Defendant cannot at this time seek materials relevant to selective prosecution, outrageous government conduct, the impeachment of witnesses, or a motion to suppress his military files.

B. Defendant's Requests for Materials

1. Any and All Video and Audio Recordings of the Protest on April 20, 2021, in the Control of the Government

Defendant requests “all videos in the possession of the government showing the hundreds of individuals who looked and were dressed exactly the same” as Defendant on the night of April 20, 2021. Mot., ECF 39 at 7. In particular, Defendant says that recent discovery shows that there are additional videos within the Government's control that have not been supplied to Defendant. Id. The Government does not contest this particular request and represents that it “requested those materials from PPB” and “produced them to Defendant on April 18, 2021 [sic],” after the filing of Defendant's Motion to Compel. Opp., ECF 40 at 9. Otherwise, the Government says, “it has produced all video and audio recordings in its possession, custody, and control.” Id. At oral argument, Defendant accepted this representation. See Minutes of Proceedings, ECF 43. In light of the Government's and Defendant's representations, this request is denied as moot.
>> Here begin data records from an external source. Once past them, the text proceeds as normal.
Lemma rep_fun p x r r' : rep p x r → rep p x r' → r = r'.
Proof.
  intros H. revert r'. induction H as [x Hx|x y r Hy Hne _ IH]; intros r' H'.
  - destruct H' as [|? y ? Hy Hne _]; [done|]. unfold is_root in Hx. rewrite Hy in Hx. done.
  - destruct H' as [? Hx|? y' ? Hy' _ H']; [unfold is_root in Hx; by rewrite Hy in Hx|].
    apply IH. congruence.
Qed.

Lemma rep_is_root p x r : rep p x r → is_root p r.
Proof. by induction 1. Qed.

(** The addresses below one bound the length of its chain. *)
Definition below (p : parents) (x : Address) : nat :=
  size (filter (λ y, pltb y x = true) (dom p)).

Lemma below_lt p x y : y ∈ dom p → pltb y x = true → (below p y < below p x)%nat.
Proof.
  intros Hy Hlt. unfold below. apply subset_size. split.
  - intros z. rewrite !elem_of_filter. intros [Hz ?]. split; [|done].
    eapply pltb_leb_trans; [exact Hz|]. by apply pltb_le.
  - intros Hsub. specialize (Hsub y). rewrite !elem_of_filter in Hsub.
    destruct Hsub as [Hyy _]; [done|]. by rewrite pltb_irrefl in Hyy.
Qed.

Lemma below_size p x : (below p x ≤ size p)%nat.
Proof.
  unfold below. rewrite <- (size_dom (D:=gset Address) p). apply subseteq_size. intros z. rewrite elem_of_filter. by intros [_ ?].
Qed.

Lemma rep_total p x : uf_inv p → ∃ r, rep p x r.
Proof.
  intros Hi. remember (below p x) as n eqn:Hn. revert x Hn.
  induction (lt_wf n) as [n _ IH]. intros x ->.
  destruct (p !! x) as [y|] eqn:E; [|exists x; constructor; unfold is_root; by rewrite E].
  destruct (decide (y = x)) as [->|Hne]; [exists x; constructor; unfold is_root; by rewrite E|].
  destruct (IH (below p y)) with (x := y) as [r Hr]; [|done|exists r; by eapply rep_step].
  apply below_lt; [by eapply ui_closed|by eapply ui_order].
Qed.

Lemma rep_le p x r : uf_inv p → rep p x r → pleb r x = true.
Proof.
  intros Hi. induction 1 as [|x y r Hy Hne _ IH]; [apply pleb_refl|].
  eapply pleb_trans; [exact IH|]. apply pltb_le. by eapply ui_order.
Qed.

(** ** Changes that keep representatives *)

Lemma setdefault_inv p x : uf_inv p → uf_inv (setdefault x p).
Proof.
  intros Hi. unfold setdefault. destruct (p !! x) eqn:E; [done|]. split.
  - intros y z. rewrite lookup_insert_Some, dom_insert_L, elem_of_union, elem_of_singleton.
    intros [[-> ->]|[_ Hz]]; [by left|right; by eapply ui_closed].
  - intros y z. rewrite lookup_insert_Some. intros [[-> ->]|[_ Hz]]; [done|by eapply ui_order].
Qed.

Lemma setdefault_lookup p x y : default y (setdefault x p !! y) = default y (p !! y).
Proof.
  unfold setdefault. destruct (p !! x) eqn:E; [done|].
  destruct (decide (x = y)) as [->|]; [by rewrite lookup_insert_eq, E|by rewrite lookup_insert_ne].
Qed.

Lemma rep_default p q x r :
  (∀ y, default y (q !! y) = default y (p !! y)) → rep p x r → rep q x r.
Proof.
  intros H. induction 1 as [x Hx|x y r Hy Hne _ IH].
  - constructor. unfold is_root. by rewrite H.
  - specialize (H x). rewrite Hy in H. simpl in H. eapply rep_step; [|done..].
    destruct (q !! x); simpl in H; congruence.
Qed.

Lemma setdefault_rep p x y r : rep (setdefault x p) y r ↔ rep p y r.
Proof.
  split; apply rep_default; intros z; by rewrite setdefault_lookup.
Qed.

Lemma setdefault_dom p x : dom (setdefault x p) = {[x]} ∪ dom p.
Proof.
  unfold setdefault. destruct (p !! x) eqn:E; [|by rewrite dom_insert_L].
  apply elem_of_dom_2 in E. set_solver.
Qed.

(** Path compression. *)
Lemma compress_inv p a r :
  uf_inv p → rep p a r → r ∈ dom p → uf_inv (<[a:=r]> p).
Proof.
  intros Hi Hr Hd. split.
  - intros x y. rewrite lookup_insert_Some, dom_insert_L, elem_of_union.
    intros [[_ <-]|[_ Hy]]; [by right|right; by eapply ui_closed].
  - intros x y. rewrite lookup_insert_Some. intros [[<- <-]|[_ Hy]] Hne; [|by eapply ui_order].
    pose proof (rep_le _ _ _ Hi Hr) as Hle.
    destruct (pltb r a) eqn:E; [done|]. exfalso. apply Hne.
    apply pleb_antisym; [exact Hle|]. rewrite pleb_pltb. by rewrite E.
Qed.

Lemma compress_rep_1 p a r x y :
  uf_inv p → rep p a r → rep p x y → rep (<[a:=r]> p) x y.
Proof.
  intros Hi Ha Hx. pose proof (rep_is_root _ _ _ Ha) as Hroot.
  assert (Hroot' : is_root (<[a:=r]> p) r).
  { unfold is_root. destruct (decide (a = r)) as [->|]; [by rewrite lookup_insert_eq|].
    by rewrite lookup_insert_ne. }
  induction Hx as [x Hx|x z y Hz Hne Hzy IH].
  - destruct (decide (a = x)) as [->|Hax].
    + pose proof (rep_fun _ _ _ _ (rep_root p x Hx) Ha) as E. subst r. by apply rep_root.
    + constructor. unfold is_root. by rewrite lookup_insert_ne.
  - destruct (decide (a = x)) as [->|Hax].
    + pose proof (rep_fun _ _ _ _ (rep_step p x z y Hz Hne Hzy) Ha) as E. subst y.
      destruct (decide (r = x)) as [->|]; [by apply rep_root|].
      eapply rep_step; [by rewrite lookup_insert_eq|done|by apply rep_root].
    + eapply rep_step; [by rewrite lookup_insert_ne|done..].
Qed.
This appears to be a typo in the Government's Brief. The Government seems to have meant April 18, 2024, not 2021.

2. Records and Documents Regarding the Search and Seizure of Defendant's Phone

Before and during oral argument, the Government represented that it would no longer be using information gathered from Defendant's cellphone as part of its case-in-chief, though it did state that it would reserve the right to use any such information to impeach or cross-examine witnesses. Minutes of Proceedings, ECF 43. The Government further represented at oral argument that it has already provided Defendant with all information in its possession regarding the seizure and search of his cellphone and would continue to provide any such additional materials.

Nonetheless, this Court will evaluate each of Defendant's specific requests for discovery.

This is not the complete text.